Deputy Education Minister Adutwum says government is keenly aware of parents’ concern but can assure them that officials are taking all feasible health precautions

The Deputy Education Minister in charge of pre-tertiary education, Yaw Adutwum, has once again explained the government’s stance of not halting the education calendar.

Dr Adutwum was speaking on Asaase Radio’s Friday-night current affairs programme, Town Hall Talk.

“When the president said that schools must reopen, he was very aware that some students may test positive due to the incubation period of the virus,” the deputy minister said.

There have been growing calls from the general public for the Education Service to close junior and senior high schools because of the rising number of COVID-19 cases recorded at some basic schools. Schools reopened last month to final-year JHS and SHS students, together with the gold-track JHS2 cohort.
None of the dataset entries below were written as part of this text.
(* ===== verification/Main.v ===== *)
(** * Main: package main, and what it links together

    The registrations of the proxies, the global logger that both the program
    and gVisor write through, the device of Windows, and [main]: the flags, the
    configuration file and the engine started and stopped.  The flag parser,
    the file system, the YAML decoder and the decoder of query strings are
    parameters. *)

From S2P Require Import Prelude Net Conn Tunnel Stack Proxy Proxies SSCore Server Engine.

Open Scope Z_scope.

(** ** relay.go, register.go: the proxies of the registry *)

Module register.

(** A proxy of any protocol, over the keys [K] of the ciphers and the signers
    [G] of ssh. *)
Inductive AnyProxy (K G : Type) :=
| PDirect
| PHTTP (p : proxyhttp.HTTP)
| PReject
| PRelay (p : proxyrelay.Relay)
| PShadowsocks (p : proxyss.Shadowsocks K)
| PSocks4 (p : proxysocks4.Socks4)
| PSocks5 (p : proxysocks5.Socks5)
| PSSH (p : proxyssh.SSH G).
Arguments PDirect {K G}. Arguments PHTTP {K G}. Arguments PReject {K G}. Arguments PRelay {K G}.
Arguments PShadowsocks {K G}. Arguments PSocks4 {K G}. Arguments PSocks5 {K G}. Arguments PSSH {K G}.

Section register.
Context {K B G KK S T : Type} (L : SSCore.Lib K B) `{SSH : !proxyssh.Lib G KK S T}.
(** [schema.NewDecoder().Decode] of the relay's options. *)
Context (DecodeNoDelay : gostring -> bool * err).

#[local] Notation any := (AnyProxy K G).
#[local] Notation parser := (proxy.URL -> option (option any * err)).

(** relay.go: Parse *)
Definition relay_Parse (u : proxy.URL) : option (option proxyrelay.Relay * err) :=
  let '(noDelay, e) := DecodeNoDelay (proxy.RawQuery u) in
  check e else Some (None, e) ;;
  proxyrelay.New (proxy.Host u) (proxy.UserName u) (proxy.UserPassword u) noDelay.

Definition reject_Parse (_ : proxy.URL) : option (option any * err) := Some (Some PReject, None).

Definition lift {A} (inj : A -> any) (p : proxy.URL -> option (option A * err)) : parser := fun u =>
  match p u with Some (a, e) => Some (option_map inj a, e) | None => None end.

(** The [init] of each package that register.go imports. *)
Definition direct_init : gostring * parser := (str "direct", lift (fun _ => PDirect) proxydirect.Parse).
Definition http_init : gostring * parser := (str "http", lift PHTTP proxyhttp.Parse).
Definition reject_init : gostring * parser := (str "reject", reject_Parse).
Definition relay_init : gostring * parser := (str "relay", lift PRelay relay_Parse).
Definition ss_init : gostring * parser := (str "ss", lift PShadowsocks (proxyssurl.Parse L)).
Definition socks4_init : gostring * parser := (str "socks4", lift PSocks4 proxysocks4.Parse).
Definition socks5_init : gostring * parser := (str "socks5", lift PSocks5 proxysocks5.Parse).
Definition ssh_init : gostring * parser := (str "ssh", lift PSSH proxyssh.Parse).

Definition registrations : list (gostring * parser) :=
  [direct_init; http_init; reject_init; relay_init; ss_init; socks4_init; socks5_init; ssh_init].
End register.
End register.

(** ** log.go, emitter.go: the logger of the process and of gVisor *)

Module logging.
Import log.

(** What zap does: the [Level()] of a logger, and the effect of a message at a
    level on what has been written, [W]. *)
Class Zap (W : Type) := {
  LoggerLevel : Logger -> Z;
  zap_Logf : Logger -> Z -> gostring -> W -> W }.

(** A level is an [int8]; [Level()] is the minimum enabled level, so that an
    ordinary message below it has no effect. *)
Class ZapOk (W : Type) `{Zap W} : Prop := {
  level_int8 : forall l, -128 <= LoggerLevel l <= 127;
  level_minimum : forall l lvl msg w, lvl < LoggerLevel l -> lvl <= value WarnLevel -> zap_Logf l lvl msg w = w }.

Section logging.
Context {W : Type} `{Zap W}.

(** [logger] is that of [_globalL], [_globalS] and of the emitter; [glogLevel]
    is the level set for gVisor; [out] is what zap has written. *)
Record State := mkState { logger : Logger; glogLevel : Z; out : W }.

(** The critical section of SetLogger. *)
Definition SetLogger (l : Logger) (s : State) : State := mkState l (log.setLogger (LoggerLevel l)) (out s).

(** [Logf] of the global logger. *)
Definition Logf (lvl : Z) (msg : gostring) (s : State) : State :=
  mkState (logger s) (glogLevel s) (zap_Logf (logger s) lvl msg (out s)).

Definition logf (lvl : Level) (msg : gostring) (s : State) : State := Logf (value lvl) msg s.
Definition Debugf := logf DebugLevel.
Definition Infof := logf InfoLevel.
Definition Warnf := logf WarnLevel.
Definition Errorf := logf ErrorLevel.
Definition Fatalf := logf FatalLevel.

Definition emitter_logf (level : Z) (msg : gostring) (s : State) : State :=
  Logf (emitLevel level) (str "[STACK] " ++ msg) s.

Definition Emit (level : Z) (msg : gostring) (s : State) : State := emitter_logf level msg s.

Definition init (production : Logger) (w : W) : State := SetLogger production (mkState Nop 1 w).
End logging.
Arguments State : clear implicits.
End logging.

(** ** parse_windows.go *)

Module windows.
Section windows.
Context {P D S : Type} (env : engine.Env P D S).
Context (DecodeGUID : gostring -> gostring * err) (GUIDFromString : gostring -> gostring * err).

(** The GUID that the next adapter is given, and [wun.WintunTunnelType]. *)
Definition init : gostring := version.Name.

Definition parseTUN (u : proxy.URL) (mtu : Z) (requested : option gostring)
  : option D * err * option gostring :=
  let '(GUID, e) := DecodeGUID (proxy.RawQuery u) in
  match e with
  | Some e => (None, Some e, requested)
  | None =>
      let '(requested, e) :=
        if negb (str_eqb GUID []) then
          let '(guid, e) := GUIDFromString GUID in
          match e with Some e => (requested, Some e) | None => (Some guid, None) end
        else (requested, None) in
      match (e : err) with
      | Some e => (None, Some e, requested)
      | None => (engine.openTUN env (proxy.Host u) mtu, requested)
      end
  end.

(** fd_windows.go: there is no such device. *)
Definition fdbased_Open (name : gostring) (mtu offset : Z) : option D * err := (None, Some ErrUnsupported).
End windows.
End windows.

(** ** main.go *)

Module cmd.
Import engine.

(** What the flag parser has found: the flags that were given. *)
Record Flags := mkFlags {
  fwmark : option Z; mtu : option Z; udp_timeout : option Z; config : option gostring;
  device : option gostring; proxy_url : option gostring; interface : option gostring;
  loglevel : option gostring; restapi : option gostring; tcp_sndbuf : option gostring;
  tcp_rcvbuf : option gostring; tcp_auto_tuning : option bool; multicast_groups : option (list gostring);
  tun_pre_up : option gostring; tun_post_up : option gostring; version_flag : option bool }.

(** [init]: the key, the configuration file and the version flag, with their
    defaults. *)
Definition init (f : Flags) : Key * gostring * bool :=
  (mkKey (default 0 (mtu f)) (default 0 (fwmark f)) (default [] (proxy_url f)) (default [] (restapi f))
     (default [] (device f)) (default (str "info") (loglevel f)) (default [] (interface f))
     (default false (tcp_auto_tuning f)) (default [] (tcp_sndbuf f)) (default [] (tcp_rcvbuf f))
     (default [] (multicast_groups f)) (default [] (tun_pre_up f)) (default [] (tun_post_up f))
     (default 0 (udp_timeout f)),
   default [] (config f), default false (version_flag f)).

Section main.
Context {P D S C U : Type} `{GVisor S} (env : Env P D S) (build : version.Build).
(** [os.ReadFile], and [yaml.Unmarshal] into a key: what it has written by an
    error stays. *)
Context (ReadFile : gostring -> list byte * err) (Unmarshal : list byte -> Key -> Key * err).

(** How the process ends. *)
Inductive exit := Exit (code : Z).

Record Process := mkProcess { stdout : list gostring; fatal : option gostring; eng : Engine P D S C U }.

Definition Fatalf (msg : gostring) (p : Process) : option (Process * exit) :=
  Some (mkProcess (stdout p) (Some msg) (eng p), Exit 1).

(** engine.go: Start and Stop; [stop] has no error of its own. *)
Definition Start (p : Process) : option (Process * option exit) :=
  '(r, e) ← start env (eng p);
  let p := mkProcess (stdout p) (fatal p) e in
  match r with
  | inl _ => Some (p, None)
  | inr _ => Some (mkProcess (stdout p) (Some (str "[ENGINE] failed to start")) e, Some (Exit 1))
  end.

Definition Stop (p : Process) : Process := mkProcess (stdout p) (fatal p) (engine.stop (eng p)).

(** [main] up to the signal and after it; [None] is a panic.  A fatal error
    exits the process, so that the deferred Stop does not run. *)
Definition main (f : Flags) (p : Process) : option (Process * exit) :=
  let '(key, configFile, versionFlag) := init f in
  if versionFlag then
    Some (mkProcess (stdout p ++ [version.String build; version.BuildString build]) (fatal p) (eng p), Exit 0)
  else
    let '(key, failed) :=
      if negb (str_eqb configFile []) then
        let '(data, e) := ReadFile configFile in
        match e with
        | Some _ => (key, Some (str "Failed to read config file"))
        | None =>
            let '(key, e) := Unmarshal data key in
            match e with Some _ => (key, Some (str "Failed to unmarshal config file")) | None => (key, None) end
        end
      else (key, None) in
    match failed with
    | Some msg => Fatalf msg p
    | None =>
        let p := mkProcess (stdout p) (fatal p) (Insert (Some key) (eng p)) in
        '(p, ex) ← Start p;
        match ex with
        | Some ex => Some (p, ex)
        | None => Some (Stop p, Exit 0)
        end
    end.
End main.
End cmd.

(** ** Properties: the registry of the program *)

Module registerfacts.
Import register proxyfacts engine.

Section facts.
Context {K B G KK S T : Type} (L : SSCore.Lib K B) `{SSH : !proxyssh.Lib G KK S T}.
Context (DecodeNoDelay : gostring -> bool * err).

#[local] Notation regs := (registrations (S := S) (T := T) L DecodeNoDelay).

(** The protocols of a list of registrations with distinct names, whatever
    their order. *)
Lemma pick_registered {P} (rs : list (gostring * (proxy.URL -> option (option P * err)))) n :
  NoDup rs.*1 ->
  (forall f, (n, f) ∈ rs -> proxy.parse (proxy.pick n (registered rs)) = Some f) /\
  (n ∉ rs.*1 -> proxy.parse (proxy.pick n (registered rs)) = None).
Proof.
  rewrite registered_map. induction rs as [|[m g] rs IH]; cbn [fmap list_fmap fst snd proxy.pick proxy.name].
  { intros _. split; [by intros f ?%elem_of_nil|done]. }
  intros [Hm Hnd]%NoDup_cons. destruct (IH Hnd) as [I1 I2].
  destruct (str_eqb m n) eqn:E.
  - apply str_eqb_eq in E as ->. split.
    + intros f [[= ->]|Hf]%elem_of_cons; [done|]. exfalso. apply Hm, list_elem_of_fmap. by exists (n, f).
    + intros Hn. exfalso. apply Hn. by left.
  - apply str_eqb_neq in E. split.
    + intros f [[= -> ->]|Hf]%elem_of_cons; [done|]. by apply I1.
    + intros Hn. apply I2. intros Hin. apply Hn. by right.
Qed.

Lemma names : regs.*1 =
  [str "direct"; str "http"; str "reject"; str "relay"; str "ss"; str "socks4"; str "socks5"; str "ssh"].
Proof. done. Qed.

Lemma names_NoDup : NoDup regs.*1.
Proof. rewrite names. apply (bool_decide_unpack _). by vm_compute. Qed.

(** An address that the SOCKS5 constructor indexes out of range. *)
Definition short_address (u : proxy.URL) : Prop :=
  len (if str_eqb (proxy.Host u) [] then proxy.Path u else proxy.Host u) < 2.

Lemma socks5_Parse_total u : is_Some (proxysocks5.Parse u) \/ short_address u.
Proof.
  unfold proxysocks5.Parse, short_address.
  set (a := if str_eqb (proxy.Host u) [] then proxy.Path u else proxy.Host u). clearbody a.
  destruct a as [|x [|y a]]; [by right|by right|left].
  unfold proxysocks5.New. rewrite !len_cons. pose proof (len_nonneg a).
  assert ((x :: y :: a).[1] = Some y) as -> by done. cbn [mbind option_bind].
  destruct (2 <? 1 + (1 + len a)); [destruct (b2z y =? 64)|]; cbn [mbind option_bind];
    try destruct (b2z y =? 0); rewrite ?slice_ok by (rewrite ?len_cons; lia); by eexists.
Qed.

(** Signers that are parsed without an error are not nil. *)
Definition signers_ok : Prop :=
  (forall key, (proxyssh.ParsePrivateKey key).2 = None -> is_Some (proxyssh.ParsePrivateKey key).1) /\
  (forall key pw, (proxyssh.ParsePrivateKeyWithPassphrase key pw).2 = None ->
     is_Some (proxyssh.ParsePrivateKeyWithPassphrase key pw).1).

Lemma ssh_Parse_total u : signers_ok -> is_Some (proxyssh.Parse u).
Proof.
  intros [H1 H2]. unfold proxyssh.Parse, proxyssh.New.
  destruct (negb _); [|by eexists]. destruct (proxyssh.ReadFile _) as [key [e|]]; [by eexists|].
  destruct (negb _).
  - specialize (H2 key (neturl.Get (neturl.Query (proxy.RawQuery u)) (str "passphrase"))).
    destruct (proxyssh.ParsePrivateKeyWithPassphrase _ _) as [signer [e|]]; [by eexists|].
    destruct (H2 eq_refl) as [g Hg]. cbn in Hg. subst signer. by eexists.
  - specialize (H1 key). destruct (proxyssh.ParsePrivateKey _) as [signer [e|]]; [by eexists|].
    destruct (H1 eq_refl) as [g Hg]. cbn in Hg. subst signer. by eexists.
Qed.

Lemma ss_Parse_total `{HL : LibOk K B L} u : is_Some (proxyssurl.Parse L u).
Proof.
  unfold proxyssurl.Parse. destruct (proxyssurl.userInfo u) as [method pw].
  destruct (proxyssurl.plugin u) as [mode host]. unfold proxyss.New.
  pose proof (core.PickCipher_cases L method [] pw) as Hc. cbn zeta in Hc.
  destruct (str_eqb _ _); [rewrite Hc; by eexists|].
  destruct (core.keySize L _) as [n|]; [|rewrite Hc; by eexists].
  destruct Hc as (k & _ & Hk). destruct (len k =? n); [destruct Hk as (c & -> & _)|rewrite Hk]; by eexists.
Qed.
“We understand the frustrations of parents,” said Dr Adutwum, “but would want to assure them that the government will do everything possible to ensure the safety of all students in the country.”

Copy cat

He argued that although other countries such as Nigeria and Kenya have reversed their decisions to resume school activities, that is not enough reason for Ghana to do the same thing.

“Every country is looking at the best practice it can implement to avoid higher incidence of the disease, knowing that when the students return to school, the responsibility is on us to protect them,” Dr Adutwum said.

The Information Minister, Kojo Oppong Nkrumah, also announced on Thursday that the government has ordered a COVID 19 subcommittee to ensure that safety protocols are adhered to at the various senior high schools. Among other things, the committee is to ensure that schools adhere strictly to the guidelines on COVID safety.

Addressing the press as he gave the Ministry of Information’s twice-weekly update on the COVID 19 case count, Oppong Nkrumah encouraged parents to channel their grievances to the COVID-19 call centres, rather than rushing to schools to withdraw their wards.